Le 7 novembre 1974, l'atmosphère joyeuse qui règne dans un pub à la mode du quartier de Belgravia, à Londres, est brusquement troublée par l'irruption d'une jeune femme la tête ensanglantée, qui hurle : "Il a tué la gouvernante". Au bord de l'hystérie, Véronica, comtesse de Lucan, peut dire, avant de s'évanouir : "Les enfants sont à l'intérieur... avec lui".
Quand la police se présente chez les Lucan, le sous-sol est plongé dans l'obscurité. L'escalier de la cuisine et la cuisine elle-même portent des traces de sang. Sandra Rivett, la bonne d'enfants, a été tuée à coups de matraque et son corps est enfermé dans un sac postal. Dans une pièce voisine, on trouve un bout de tuyau de plomb entouré d'un ruban adhésif. Le lendemain matin, de son lit d'hôpital, la comtesse explique que celui qu'elle a accusé la veille est son mari, Richard John Bingham, septième comte de Lucan, dont elle vit séparée. Elle ajoute qu'il a probablement tué Sandra Rivett, par erreur. Puis, s'apercevant de sa méprise, il s'est caché et a attendu que sa femme descende. Il a essayé de la tuer, affirme-t-elle, mais elle s'est débattue et a pu lui échapper. Vaincu, il s'est enfui dans la nuit.

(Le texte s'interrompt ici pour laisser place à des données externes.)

(** [case MSG_REQUEST_VOTE] and [case MSG_REQUEST_PRE_VOTE]. *)
Definition StepVote (m : Message) : M (Raft S) unit :=
  let! granted := getsO (grants m) in
  let! resp_type := getsO (fun _ => VoteRespMsgType (m_type m)) in
  let to_send := empty_message <| m_to := m_from m |> <| m_type := resp_type |> in
  if granted then
    send (to_send <| m_reject := false |> <| m_term := m_term m |>) ;;;
    when (mt_eqb (m_type m) MsgRequestVote)
      (core! election_elapsed_ := 0 ;;;
       core! vote_ := m_from m)
  else
    let! (commit, commit_term) := getsO (fun r : Raft S => CommitInfo (raft_log_ r)) in
    let! r := this in
    send (to_send <| m_reject := true |> <| m_term := term_ r |>
      <| m_commit := commit |> <| m_commit_term := commit_term |>) ;;;
    MaybeCommitByVote m.

Definition Step (m : Message) : M (Raft S) (Result unit) :=
  let! go := StepTerm m in
  if negb go then ret (Ok tt)
  else
    let! r := this in
    match m_type m with
    | MsgHup => ok (when (promotable_ r) (Hup false))
    | MsgRequestVote | MsgRequestPreVote => ok (StepVote m)
    | _ =>
        match state_ r with
        | PreCandidate | Candidate => StepCandidate m
        | Follower => StepFollower m
        | Leader => StepLeader m
        end
    end.

(** ** Ticks *)

Definition local (mt : MessageType) : M (Raft S) unit :=
  let! r := this in
  Step (empty_message <| m_to := kInvalidId |> <| m_type := mt |> <| m_from := id_ r |>) ;;;
  ret tt.

Definition elapse : M (Raft S) unit :=
  modify (fun r : Raft S => r <| core_ := (core_ r) <| heartbeat_elapsed_ := heartbeat_elapsed_ r +! 1 |> |>) ;;;
  modify (fun r : Raft S => r <| core_ := (core_ r) <| election_elapsed_ := election_elapsed_ r +! 1 |> |>).

(** The end of both ticks: a leader sends its heartbeat. *)
Definition tick_beat (has_ready : bool) : M (Raft S) bool :=
  let! r := this in
  if negb (is_role Leader r) then ret has_ready
  else if heartbeat_timeout_ r <=? heartbeat_elapsed_ r then
    core! heartbeat_elapsed_ := 0 ;;;
    local MsgBeat ;;;
    ret true
  else ret has_ready.

Definition TickElection : M (Raft S) bool :=
  elapse ;;;
  let! r := this in
  let timeout := randomized_election_timeout_ r <=? election_elapsed_ r in
  when timeout
    (core! election_elapsed_ := 0 ;;;
     local MsgHup) ;;;
  tick_beat timeout.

Au moment où lady Lucan est arrivé au pub, lord Lucan se présente au volant d'une voiture de location chez des amis de Uckfield, Sussex, à 70 km de là. Après avoir bu un double scotch et retrouvé ses esprits, il écrit plusieurs lettres au sujet de cette "nuit cauchemardesque marqué par la plus invraisemblable des méprises". Ce soir-là, s'étant mis en tête de reprendre ses trois enfants, Lucan fait le guet devant chez sa femme : il espère trouver la faille qui lui permettra d'arriver à ses fins. C'est alors qu'il aperçoit par le vasistas de la cuisine un intrus entrain de lutter avec une femme qu'il prend pour Veronica. Ouvrant à l'aide de son trousseau de clefs, il se précipite au secours de la malheureuse. Mais en voulant neutraliser son agresseur, il glisse sur une flaque de sang. Le meurtrier en profite pour s'enfuir. "Les apparences sont contre moi, et je sait que Veronica va m'imputer le crime. J'ai intérêt à me tenir tranquille quelque temps", écrit-il. Après quoi, il part de chez ses amis en pleine nuit : on ne le reverra plus.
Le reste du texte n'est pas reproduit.